Johnny Malokas

Personal information
- Born: August 1, 1916 Cleveland, Ohio, U.S.
- Died: April 16, 2000 (aged 83) Euclid, Ohio, U.S.
- Listed height: 5 ft 11 in (1.80 m)
- Listed weight: 195 lb (88 kg)

Career information
- College: Ohio (1935–1938)
- Playing career: 1938–1947
- Position: Guard

Career history
- 1938–1943: Cleveland Chase Brass Coppers
- 1944–1946: Cleveland Allmen Transfers
- 1946–1947: Cleveland Rosenblums

Career highlights
- 2× First-team All-Buckeye (1937, 1938); Second-team All-Buckeye (1936);

= Johnny Malokas =

American basketball player

John Thomas Malokas (August 1, 1916 – April 16, 2000) was an American basketball player. He played college basketball for Ohio University and later professionally in the National Basketball League for the Cleveland Allmen Transfers.

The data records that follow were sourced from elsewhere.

(** A complaint is only ever given to staff that exists and is available:
    when an accepted update names a staff member, that member is in the staff
    table with [is_available] set, and is the one stored on the complaint. *)
Theorem assigned_staff_is_available now id body d st c' tr n :
  PUT_complaint now id body d = (Success st (Some c'), tr) ->
  ub_assigned_staff_id body = Value n ->
  assigned_staff_id c' = Some n
  /\ exists s, In s (maintenance_staff d) /\ staff_id s = n
               /\ staff_is_available s = true.
Proof.
  intros Hrun Hsf. split.
  - apply PUT_complaint_success in Hrun
      as (cid & c0 & rest & rtn & d' & _ & _ & _ & [= ->] & _).
    now apply updated_row_staff.
  - destruct (select_available_staff n d) as [|s ss] eqn:Hst.
    + exfalso. revert Hrun.
      unfold PUT_complaint, try_catch, PUT_complaint_body.
      destruct id as [cid|]; [|discriminate].
      rewrite bind_select.
      destruct (select_complaint cid d); [discriminate|].
      destruct (negb (falsy_text (ub_status body)) && _); [discriminate|].
      destruct (status_changes (ub_status body) c && _ && _ && _);
        [discriminate|].
      rewrite Hsf, bind_select, Hst. discriminate.
    + exists s.
      assert (Hin : In s (select_available_staff n d)) by (rewrite Hst; now left).
      apply filter_In in Hin as [Hin Hs]. apply andb_prop in Hs as [H1 H2].
      split; [exact Hin|]. split; [lia | exact H2].
Qed.

Lemma assigned_staff_is_available_witness :
  assigned_staff_id
    (mkComplaint 1 1 1 electrical "Fan" "The fan does not turn" assigned 2
                 (Some 5) None 30 (Some 40) None None 40) = Some 5
  /\ exists s, In s (maintenance_staff ticket_db) /\ staff_id s = 5
               /\ staff_is_available s = true.
Proof.
  apply (assigned_staff_is_available 40 (Some 1) (assign_request 5) ticket_db
           200 _ [assigned_db] 5).
  - vm_compute. reflexivity.
  - reflexivity.
Defined.

Lemma status_after_staff_only body c0 n :
  falsy_text (ub_status body) = true ->
  ub_assigned_staff_id body = Value n -> n <> 0 ->
  status c0 = open ->
  status (fold_left assign_column (updates_of body c0) c0) = assigned.
Proof.
  intros Hst Hsf Hn Hopen.
  unfold updates_of, status_updates, status_changes, staff_updates,
    notes_updates, priority_updates.
  rewrite Hsf, Hst, Hopen. cbn [negb andb falsy_field status_eqb].
  replace (n =? 0) with false by lia. cbn [negb andb].
  destruct (ub_resolution_notes body), (ub_priority body); reflexivity.
Qed.

(** Naming a staff member on an open complaint, without naming a status,
    moves the complaint to assigned: the stored row has status assigned and
    [assigned_at] the time of the request, and the one log row the update
    appends goes from open to assigned with the note "Assigned to staff ID:"
    and the id. *)
Theorem staff_assignment_advances_open_complaint
    now cid body d st c' tr c0 n :
  PUT_complaint now (Some cid) body d = (Success st (Some c'), tr) ->
  select_complaint cid d = [c0] ->
  status c0 = open ->
  falsy_text (ub_status body) = true ->
  ub_assigned_staff_id body = Value n -> n <> 0 ->
  status c' = assigned /\ assigned_staff_id c' = Some n
  /\ assigned_at c' = Some now
  /\ complaint_logs (last tr d)
     = complaint_logs d
       ++ [mkLog (complaint_logs_id_seq d) cid (Some open) assigned
                 (current_user d)
                 (Some ("Assigned to staff ID: " ++ int_text n)%string) now].
Proof.
  intros Hrun Hsel Hopen Hst Hsf Hn.
  apply PUT_complaint_success in Hrun
    as (cid' & c & rest & rtn & d' & [= <-] & Hsel' & Hup & [= ->] & ->).
  rewrite Hsel in Hsel'. injection Hsel' as <- <-.
  pose proof (updated_row_staff now body c0 n Hsf) as Hstaff.
  assert (Hs : status (updated_row now (updates_of body c0) c0) = assigned).
  { rewrite updated_row_status. now apply status_after_staff_only with (n := n). }
  split; [exact Hs|]. split; [exact Hstaff|]. split.
  - destruct (updated_row_timestamps now (updates_of body c0) c0) as (-> & _).
    now rewrite Hs, Hopen.
  - cbn [last].
    destruct (update_complaint_one _ _ _ _ _ _ _ Hsel Hup) as (_ & _ & ->).
    rewrite Hs, Hopen. cbn [status_eqb]. unfold change_log.
    rewrite Hs, Hopen, updated_row_id.
    unfold status_change_note. rewrite Hs, Hstaff.
    assert (Hid : complaint_id c0 = cid).
    { assert (Hin : In c0 (select_complaint cid d)) by (rewrite Hsel; now left).
      apply filter_In in Hin as [_ Hin]. lia. }
    now rewrite Hid.
Qed.

Lemma staff_assignment_advances_open_complaint_witness :
  status (mkComplaint 1 1 1 electrical "Fan" "The fan does not turn" assigned 2
                      (Some 5) None 30 (Some 40) None None 40) = assigned
  /\ assigned_staff_id
       (mkComplaint 1 1 1 electrical "Fan" "The fan does not turn" assigned 2
                    (Some 5) None 30 (Some 40) None None 40) = Some 5
  /\ assigned_at
       (mkComplaint 1 1 1 electrical "Fan" "The fan does not turn" assigned 2
                    (Some 5) None 30 (Some 40) None None 40) = Some 40
  /\ complaint_logs
       (last (snd (PUT_complaint 40 (Some 1)
                     (mkComplaintUpdateBody None (Value 5) Undefined None)
                     ticket_db)) ticket_db)
     = complaint_logs ticket_db
       ++ [mkLog (complaint_logs_id_seq ticket_db) 1 (Some open) assigned
                 (current_user ticket_db)
                 (Some ("Assigned to staff ID: " ++ int_text 5)%string) 40].
Proof.
  pose proof (staff_assignment_advances_open_complaint 40 1
                (mkComplaintUpdateBody None (Value 5) Undefined None) ticket_db
                200
                (mkComplaint 1 1 1 electrical "Fan" "The fan does not turn"
                             assigned 2 (Some 5) None 30 (Some 40) None None 40)
                (snd (PUT_complaint 40 (Some 1)
                        (mkComplaintUpdateBody None (Value 5) Undefined None)
                        ticket_db))
                (mkComplaint 1 1 1 electrical "Fan" "The fan does not turn" open
                             2 None None 30 None None None 30) 5) as H.
  apply H.
  - vm_compute. reflexivity.
  - reflexivity.
  - reflexivity.
  - reflexivity.
  - reflexivity.
  - discriminate.
Defined.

He also played for the Cleveland Chase Brassmen back when they both played in the Amateur Athletic Union and were an independent traveling team under their original team name of the Cleveland Chase Brass Coppers, as well as the Cleveland Rosenblums as members in the American Basketball League.

==College career==
In 1936, Malokas was an Buckeye Conference All-second team selection and a first team selection in 1937 and 1938. In 1970, he was elected to the Ohio University Athletic Hall of Fame.